В сельском храме села Павловка, что в 12 километрах от Жадовки,  где больше 30 лет служил мой дедушка митрофорный  протоиерей Сергий, есть старинная икона Божией Матери «Скоропослушница». Икона необычная, написана на святой горе  Афон на кипарисе. Мне казалось, что она благоухает, аромат от неё – как свежий воздух после грозы. Особенно, если ей пели Акафист.  Мне сделали цветную (тогда это было редкостью!) фотографию этой иконы, и я привезла её Марии Ивановне. Та долго с любовью смотрела на икону, поцеловала её и говорит: «Благоухает, благоухает». Я обрадовалась, хочу фотографию забрать, а она не отдаёт, говорит: «Положи».  Честно говоря, жалко было оставлять фотографию, но не посмела перечить матушке, оставила.  А домой пришла – оказалось, что мне передали вторую точно такую же фотографию «Скоропослушницы»!  Мне очень стыдно стало…
               
     К матушке обращались многие люди за помощью и она им помогала. О ней знали далеко за пределами Самарской области. Но однажды мне невольно пришлось быть участницей такой истории. Попросила одна женщина передать письмо блаженной с просьбой о молитвенной помощи. Я отдаю письмо, а Мария Ивановна и в лице изменилась: «Она ещё и деньги даёт!»  –  воскликнула и не стала письмо читать, даже конверт не раскрыла. Потом я узнала, когда возвращала письмо, что в конверт и впрямь были вложены деньги. А почему так вознегодовала старица – ей лучше было знать. Тамара мне потом сказала, что блаженная от этого письма даже заболела…

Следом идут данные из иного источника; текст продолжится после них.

Definition resolveProfiles (c : Config) : result ConfigError Config :=
  let r := c_Roles c in
  pm ← resolve_ping (c_Profiles c) (r_PingMonitor r);
  um ← resolve_url (c_Profiles c) (r_URLMonitor r);
  Ok (MkConfig (c_Retry c) (c_SummaryIntervalS c) (c_Profiles c) (c_Channels c)
        (MkRoles (r_PongServer r) pm um (r_InternetCheck r) (r_SpeedCheck r))).

(** ** Defaults *)

(** [applyTriggerDefaults]: the two pointers, as a pair. *)
Definition applyTriggerDefaults (trigger : string) (windowSize : Z) : string * Z :=
  (or_string trigger TriggerConsecutiveName, or_int windowSize defaultWindowSize).

Definition applyParamDefaults (p : MonitorParams) : MonitorParams :=
  let '(trigger, windowSize) := applyTriggerDefaults (mp_Trigger p) (mp_WindowSize p) in
  MkMonitorParams (mp_IntervalS p) (mp_TimeoutMS p) (or_int (mp_FailureThreshold p) 1)
    trigger windowSize (mp_MinAvailability p) (mp_Notify p) (mp_InsecureSkipVerify p).

Definition set_timeout (ch : Channel) (t : Z) : Channel :=
  MkChannel (ch_Type ch) (ch_URL ch) (ch_SMTPHost ch) (ch_Port ch) (ch_From ch) (ch_To ch)
    (ch_BaseURL ch) (ch_Recipients ch) (ch_Username ch) (ch_PasswordEnv ch) t.

Definition needs_timeout (ch : Channel) : bool :=
  (String.eqb (ch_Type ch) ChannelWebhook || String.eqb (ch_Type ch) ChannelSMSGate) &&
  (ch_TimeoutMS ch =? 0).

(** The body of the loop over the channels, for the key [name]. *)
Definition default_channel (m : gmap string Channel) (name : string) : gmap string Channel :=
  match m !! name with
  | Some ch => if needs_timeout ch then <[name := set_timeout ch 5000]> m else m
  | None => m
  end.

Definition default_internet (r : InternetCheck) : InternetCheck :=
  let '(trigger, windowSize) := applyTriggerDefaults (ic_Trigger r) (ic_WindowSize r) in
  MkInternetCheck (ic_Enabled r) (ic_Sites r) (ic_IntervalS r) (ic_TimeoutMS r)
    (or_int (ic_FailureThreshold r) 1) trigger windowSize (ic_MinAvailability r)
    (ic_Notify r) (ic_InsecureSkipVerify r).

Definition default_speed (r : SpeedCheck) : SpeedCheck :=
  let '(trigger, windowSize) := applyTriggerDefaults (sc_Trigger r) (sc_WindowSize r) in
  MkSpeedCheck (sc_Enabled r) (sc_IntervalS r) (sc_ThresholdMbps r)
    (or_string (sc_Binary r) "speedtest")
    (or_int (sc_FailureThreshold r) 1) trigger windowSize (sc_MinAvailability r) (sc_Notify r).

Definition applyDefaults (order : list string) (c : Config) : Config :=
  let r := c_Roles c in
  let pm := r_PingMonitor r in
  let um := r_URLMonitor r in
  MkConfig
    (MkRetry (or_int (rt_MaxAttempts (c_Retry c)) 3) (or_int (rt_BaseDelayMS (c_Retry c)) 500))
    (or_int (c_SummaryIntervalS c) defaultSummaryIntervalS)
    (c_Profiles c)
    (foldl default_channel (c_Channels c) order)
    (MkRoles (r_PongServer r)
       (MkPingMonitor (pm_Enabled pm) (pm_DefaultProfile pm)
          (map (λ t, set_ping_params t (applyParamDefaults (pt_Params t))) (pm_Targets pm)))
       (MkURLMonitor (um_Enabled um) (um_DefaultProfile um)
          (map (λ t, set_url_params t (applyParamDefaults (ut_Params t))) (um_Targets um)))
       (default_internet (r_InternetCheck r))
       (default_speed (r_SpeedCheck r))).

(** ** Validation *)

Definition is_empty (s : string) : bool := String.eqb s "".

Definition validateChannel (name : string) (ch : Channel) : option ConfigError :=
  let who := ChannelNamed name (ch_Type ch) in
  if String.eqb (ch_Type ch) ChannelConsole then None
  else if String.eqb (ch_Type ch) ChannelWebhook then
    fail_if (is_empty (ch_URL ch)) (Required who "url") ;!;
    fail_if (ch_TimeoutMS ch <=? 0) (Positive who "timeout_ms")
  else if String.eqb (ch_Type ch) ChannelEmail then
    fail_if (is_empty (ch_SMTPHost ch)) (Required who "smtp_host") ;!;
    fail_if (ch_Port ch <=? 0) (Positive who "port") ;!;
    fail_if (is_empty (ch_From ch)) (Required who "from") ;!;
    fail_if (slice_len (ch_To ch) =? 0) (NonEmpty who "to") ;!;
    fail_if (is_empty (ch_PasswordEnv ch)) (Required who "password_env")
  else if String.eqb (ch_Type ch) ChannelSMSGate then
    fail_if (is_empty (ch_BaseURL ch)) (Required who "base_url") ;!;
    fail_if (is_empty (ch_Username ch)) (Required who "username") ;!;
    fail_if (is_empty (ch_PasswordEnv ch)) (Required who "password_env") ;!;
    fail_if (slice_len (ch_Recipients ch) =? 0) (NonEmpty who "recipients") ;!;
    fail_if (ch_TimeoutMS ch <=? 0) (Positive who "timeout_ms")
  else if is_empty (ch_Type ch) then Some (Required who "type")
  else Some (UnknownType who (ch_Type ch)).

Definition validateChannels (order : list string) (channels : gmap string Channel)
    : option ConfigError :=
  for_each (λ name, ch ← channels !! name; validateChannel name ch) order.

Definition validateTrigger (who : Subject) (trigger : string) (windowSize : Z)
    (minAvailability : float64) : option ConfigError :=
  if String.eqb trigger "" || String.eqb trigger TriggerConsecutiveName then
    fail_if (windowSize <? 0) (NonNegative who "window_size")
  else if String.eqb trigger TriggerAvailabilityName then
    fail_if (windowSize <=? 0) (WindowForAvailability who) ;!;
    fail_if (f_leb minAvailability f_zero || f_ltb f_hundred minAvailability)
      (MinAvailabilityRange who)
  else Some (UnknownTrigger who trigger).

Definition validateHTTPURL (who : Subject) (raw : string) : option ConfigError :=
  match url_Parse raw with
  | None => Some (InvalidURL who)
  | Some u =>
      fail_if (negb (String.eqb (u_Scheme u) "http") && negb (String.eqb (u_Scheme u) "https"))
        (URLScheme who (u_Scheme u)) ;!;
      fail_if (is_empty (u_Host u)) (URLHost who)
  end.

Definition checkNotify (channels : gmap string Channel) (who : Subject) (notify : list string)
    : option ConfigError :=
  for_each (λ name,
    fail_if (negb (bool_decide (is_Some (channels !! name)))) (UndefinedChannel who name)) notify.

(** The checks the source repeats for the ping and for the URL targets. *)
Definition validate_params (channels : gmap string Channel) (who : Subject) (p : MonitorParams)
    : option ConfigError :=
  fail_if (mp_IntervalS p <=? 0) (Positive who "interval_s") ;!;
  fail_if (mp_TimeoutMS p <=? 0) (Positive who "timeout_ms") ;!;
  fail_if (mp_FailureThreshold p <? 1) (AtLeastOne who "failure_threshold") ;!;
  validateTrigger who (mp_Trigger p) (mp_WindowSize p) (mp_MinAvailability p) ;!;
  checkNotify channels who (mp_Notify p).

     А ещё я с благодарностью вспоминаю, как матушка молилась за моего старшего сына, который учился в то время в Санкт-Петербурге в военной академии. От него долгое время не было никакой весточки.  Я себе места не находила. Мы тогда ещё на севере жили. Я позвонила своей сестрёнке и попросила, чтобы она с его фотографией сходила к матушке.  Мне сестрёнка рассказала, что когда она пришла к матушке, Мария Ивановна была в Воскресенском  храме на Черемшанской. Служба уже закончилась, и к матушке с вопросами подходили и подходили люди.  Когда матушка взяла фотографию сына, то  сказала:
  – Военный, красивый, денег нет, болеет.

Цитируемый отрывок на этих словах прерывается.